日曜号
マーケットは非常に強気になっていますが、日経の位置は良い所まで上昇してきており、ここでの注目は欧州の資金配給に注目が集まります。
焦点はその規模。市場では5000億ユーロが一つの目安としていており、それを下回った場合の懸念も投資家は持っておかなければいけません。ある程度織り込んでの株高、ユーロ高。それを受けての円安ですので、それが市場予測を下回った場合は期待値が大きく動いてきているだけに、目先は天井を打ちます。逆を返せば市場コンセンサスを上回った場合は、日経平均は10000円まで上昇する位のサプライズともなりえますので、過度な弱気は禁物ですので、我々の心持はニュートラルで進むのが宜しいかと思っています。
3月は持ち合い解消の売りが出ます。その事から節分天井という言葉があるのですが、今回の戻りは時期が外部要因でずれていますので、昨年の震災前の状況に酷似。昨年を思い起こしてみると、日経自体はそうでもなかったのですが、株価復活の材料が個々にいくつもありましたので個別銘柄は動いていた状況でありました。今回は個別も頑張っていますが、やはり円高期間が長く売り込まれていた銘柄のリバウンドが、円安によって起こっているという状況。持ち合い解消の売りも出やすいのですが、この局面も逆を返せば三月二十日以降は決算の売りは終わりますので、そこまで出来高をこなしていければ、上がらなくとも持ち合い解消の売りの期間が終わりさえすれば、需給も急激に改善してきますので先高感が再度出てきます。
物色対象はと言いますと円安を受けて主力株に買いが集まり、相場を牽引していた復興関連が頭打ちという感じで見えますが、ここで個人投資家も吊られて主力に移行しますと外資の思う壺になるのは歴史が証明しています。

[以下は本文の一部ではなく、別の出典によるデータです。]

(** X2.  When all the names have a dash but [trySetNames] refuses them,
    [add_argument] throws [std::invalid_argument] after the new option was
    pushed, and nothing takes it away: the option stays at the back of
    [mOptions] with the names that were set before the refusal.  It has no
    name when the refused name (a short name of more than two characters)
    comes first, alone or after [-] or [--], and when there is nothing but
    [-] and [--]; after a name that was accepted, the option that is left
    has that name, and the parser finds it under it. *)
Theorem rejected_option_name_leaves_option :
  forall ap (value : Value.kind TValue) (c : ascii) (rest : string),
    c <> "-"%char ->
    rest <> "" ->
    string_exists isspace (String c rest) = false ->
    let refused := String "-" (String c rest) in
    let too_long := std_invalid_argument "Short option name has too many characters." in
    let left_with := fun o => set_mOptions (mOptions ap ++ [o]) ap in
    (forall altName : string,
        altName = "" \/ has_dash altName = true ->
        string_exists isspace altName = false ->
        add_argument value refused altName ap
        = (Raise too_long, left_with (Option.make value)))
    /\ (forall name : string,
          name = "" \/ name = "-" \/ name = "--" ->
          add_argument value name refused ap
          = (Raise too_long, left_with (Option.make value)))
    /\ (forall long : string,
          long <> "" ->
          string_exists isspace long = false ->
          let name := String "-" (String "-" long) in
          add_argument value name refused ap
          = (Raise too_long, left_with (Option.setLongName name (Option.make value)))
          /\ (Parser.findOption name ap = None ->
              Parser.findOption name
                (left_with (Option.setLongName name (Option.make value)))
              = Some (length (mOptions ap))))
    /\ (forall c' : ascii,
          c' <> "-"%char ->
          isspace c' = false ->
          let name := String "-" (String c' "") in
          add_argument value name refused ap
          = (Raise too_long, left_with (Option.setShortName name (Option.make value)))
          /\ (Parser.findOption name ap = None ->
              Parser.findOption name
                (left_with (Option.setShortName name (Option.make value)))
              = Some (length (mOptions ap))))
    /\ (forall name altName : string,
          name ∈ [""; "-"; "--"] ->
          altName ∈ [""; "-"; "--"] ->
          (name = "" -> altName <> "") ->
          add_argument value name altName ap
          = (Raise (std_invalid_argument "An option must have a name."),
             left_with (Option.make value))).
Proof.
  intros ap value c rest Hc Hrest Hspace refused too_long left_with.
  assert (string_exists isspace refused = false) as Hspace' by exact Hspace.
  assert (forall b : bool, b || false = b) as Hor by (intros []; reflexivity).
  split; [| split; [| split; [| split]]].
  - intros altName Hdash Hspace2. unfold add_argument.
    destruct altName as [| a alt].
    + rewrite tryAddArgument_option.
      * change (List.filter _ [refused; ""]) with [refused].
        unfold refused. rewrite refused_short_name by assumption. reflexivity.
      * discriminate.
      * change (List.filter _ [refused; ""]) with [refused].
        cbn [existsb]. rewrite Hspace'. reflexivity.
      * reflexivity.
      * reflexivity.
    + destruct Hdash as [Hdash | Hdash]; [discriminate Hdash |].
      rewrite tryAddArgument_option.
      * change (List.filter _ [refused; String a alt]) with [refused; String a alt].
        unfold refused. rewrite refused_short_name by assumption. reflexivity.
      * discriminate.
      * change (List.filter _ [refused; String a alt]) with [refused; String a alt].
        cbn [existsb]. rewrite Hspace', Hspace2. reflexivity.
      * reflexivity.
      * change (List.filter _ [refused; String a alt]) with [refused; String a alt].
        unfold isOption. cbn [forallb]. rewrite Hdash. reflexivity.
  - assert (forall name : string,
               name = "-" \/ name = "--" ->
               List.filter (fun name => negb (String.eqb name "")) [name; refused]
               = [name; refused]) as Hfilter
      by (intros name [-> | ->]; reflexivity).
    intros name [-> | Hname]; unfold add_argument.
    { rewrite tryAddArgument_option.
      - change (List.filter _ [""; refused]) with [refused].
        unfold refused. rewrite refused_short_name by assumption. reflexivity.
      - discriminate.
      - change (List.filter _ [""; refused]) with [refused].
        cbn [existsb]. rewrite Hspace'. reflexivity.
      - reflexivity.
      - reflexivity. }
    rewrite tryAddArgument_option; rewrite ?(Hfilter name Hname).
    + rewrite trySetNames_cons.
      destruct Hname as [-> | ->]; cbn [String.eqb Ascii.eqb Bool.eqb orb]; unfold ret;
        unfold refused; rewrite refused_short_name by assumption; reflexivity.
    + discriminate.
    + cbn [existsb]. rewrite Hspace'. destruct Hname as [-> | ->]; reflexivity.
    + destruct Hname as [-> | ->]; reflexivity.
    + destruct Hname as [-> | ->]; reflexivity.
  - intros long Hlong Hspace2 name.
    assert (add_argument value name refused ap
            = (Raise too_long, left_with (Option.setLongName name (Option.make value))))
      as Hrun.
    { unfold add_argument. rewrite tryAddArgument_option.
      - change (List.filter _ [name; refused]) with [name; refused].
        rewrite trySetNames_cons.
        rewrite (long_name_is_set long _ Hlong).
        unfold refused. rewrite refused_short_name by assumption. reflexivity.
      - discriminate.
      - change (List.filter _ [name; refused]) with [name; refused].
        cbn [existsb]. rewrite Hspace'.
        change (string_exists isspace name) with (string_exists isspace long).
        rewrite Hspace2. reflexivity.
      - reflexivity.
      - reflexivity. }
    split; [exact Hrun |].
    intros Hnone. unfold left_with. rewrite findOption_push, Hnone.
    unfold Option.hasName. cbn [Option.mLongName Option.setLongName].
    rewrite String.eqb_refl, orb_true_r. reflexivity.
  - intros c' Hc' Hspace2 name.
    assert (add_argument value name refused ap
            = (Raise too_long, left_with (Option.setShortName name (Option.make value))))
      as Hrun.
    { unfold add_argument. rewrite tryAddArgument_option.
      - change (List.filter _ [name; refused]) with [name; refused].
        rewrite trySetNames_cons.
        rewrite (short_name_is_set c' _ Hc').
        unfold refused. rewrite refused_short_name by assumption. reflexivity.
      - discriminate.
      - change (List.filter _ [name; refused]) with [name; refused].
        cbn [existsb]. rewrite Hspace'.
        change (string_exists isspace name) with (isspace c' || false).
        rewrite Hspace2. reflexivity.
      - reflexivity.
      - reflexivity. }
    split; [exact Hrun |].
    intros Hnone. unfold left_with. rewrite findOption_push, Hnone.
    unfold Option.hasName. cbn [Option.mShortName Option.setShortName].
    rewrite String.eqb_refl. reflexivity.
  - intros name altName Hname Halt Hsome. unfold add_argument.
    assert (forall x : string, x ∈ [""; "-"; "--"] -> x = "" \/ x = "-" \/ x = "--")
      as Hcases.
    { intros x Hx. repeat (apply elem_of_cons in Hx as [-> | Hx]; [auto |]).
      apply elem_of_nil in Hx. contradiction. }
    apply Hcases in Hname as Hn. apply Hcases in Halt as Ha.
    destruct Hn as [-> | [-> | ->]]; destruct Ha as [-> | [-> | ->]];
      try (exfalso; apply Hsome; reflexivity);
      rewrite tryAddArgument_option; first [reflexivity | discriminate].
Qed.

ここは考え方をニュートラルに戻したほうが賢明でありますし、日銀の金融緩和が上昇のきっかけとなっている相場なのですが、その視点も冷静に見てみますと、世界的な金融オペが行われているのですから、今の主力輸出株がリバウンドを見せ、もう一段高するにはパワー不足でありますし、日銀も為替の介入で相当な含み損があったのを何とか解消しようとする意味合いでの金融緩和という見方も台頭してくるのは間違いありませんので、再度個別を見ると言った視点も大事になってくるでしょう。
そういった意味では売られ始めた復興関連もウオッチの対象に入れなくてはいけませんし、むしろ(例えば放射能が漏れ続けている現在での除染事業なんて意味はないし、無駄以外の何物でもありませんが)復興関連の収益が決算に具体的に乗ってくるのはこれからですので、再度見ておく必要があります。
更に仕手動向ですが、どうしても理化が中心となって資金は戻ってしまう相場になっています。他の仕手筋動向を見ても今の相場を続けていれば個人投資家は再度、上記に書いたようにあちこちに浮気をし、結局薄利を取っては、どかんとやられてしまいがちな個人ですので、日ばかりメニューの短期勝負を続けていては提灯もつかなくなってしまいます。あるお客様と話をしたのですが、忙しいのでSPトピックスの銘柄を持ち続けていたり、材料期待の皆様に買って持続いただいている銘柄Nのような銘柄を持ちっぱなしにしていたほうが、大きな利益になるのでそういう銘柄を又発掘して欲しいと言われました。
短期売買で回していったほうが、リスクも少ない部分もありますので、この地合いには有効なのですが、私自身も風潮に踊らされてはいないかと、自問自答した週末でありました。上の件に関しては恐らくは3月中旬には大きく上値を追える銘柄の仕込みに入ると思いますので、それまでは地合いも考慮して、もう少し忙しいトレードにお付き合い頂ければと思っております。一日に回転銘柄を3つも出すというのは、付いていける方からは喜びの声を頂いていますが、最大公約数を取るのは非常に難しい。皆が儲かるというのがなければ不満も溜まりますしそのバランスをとろうとはしておりますので、今短期売買が中心になっていますが相場というのは、スパンスパンで有効な投資手法が変わってくるもの。
新鮮なお魚を買っても毎日刺身で食べられはしませんし、又飽きてしまうものですし、舵取りを間違えないように当社も全力を尽くそうと思っております。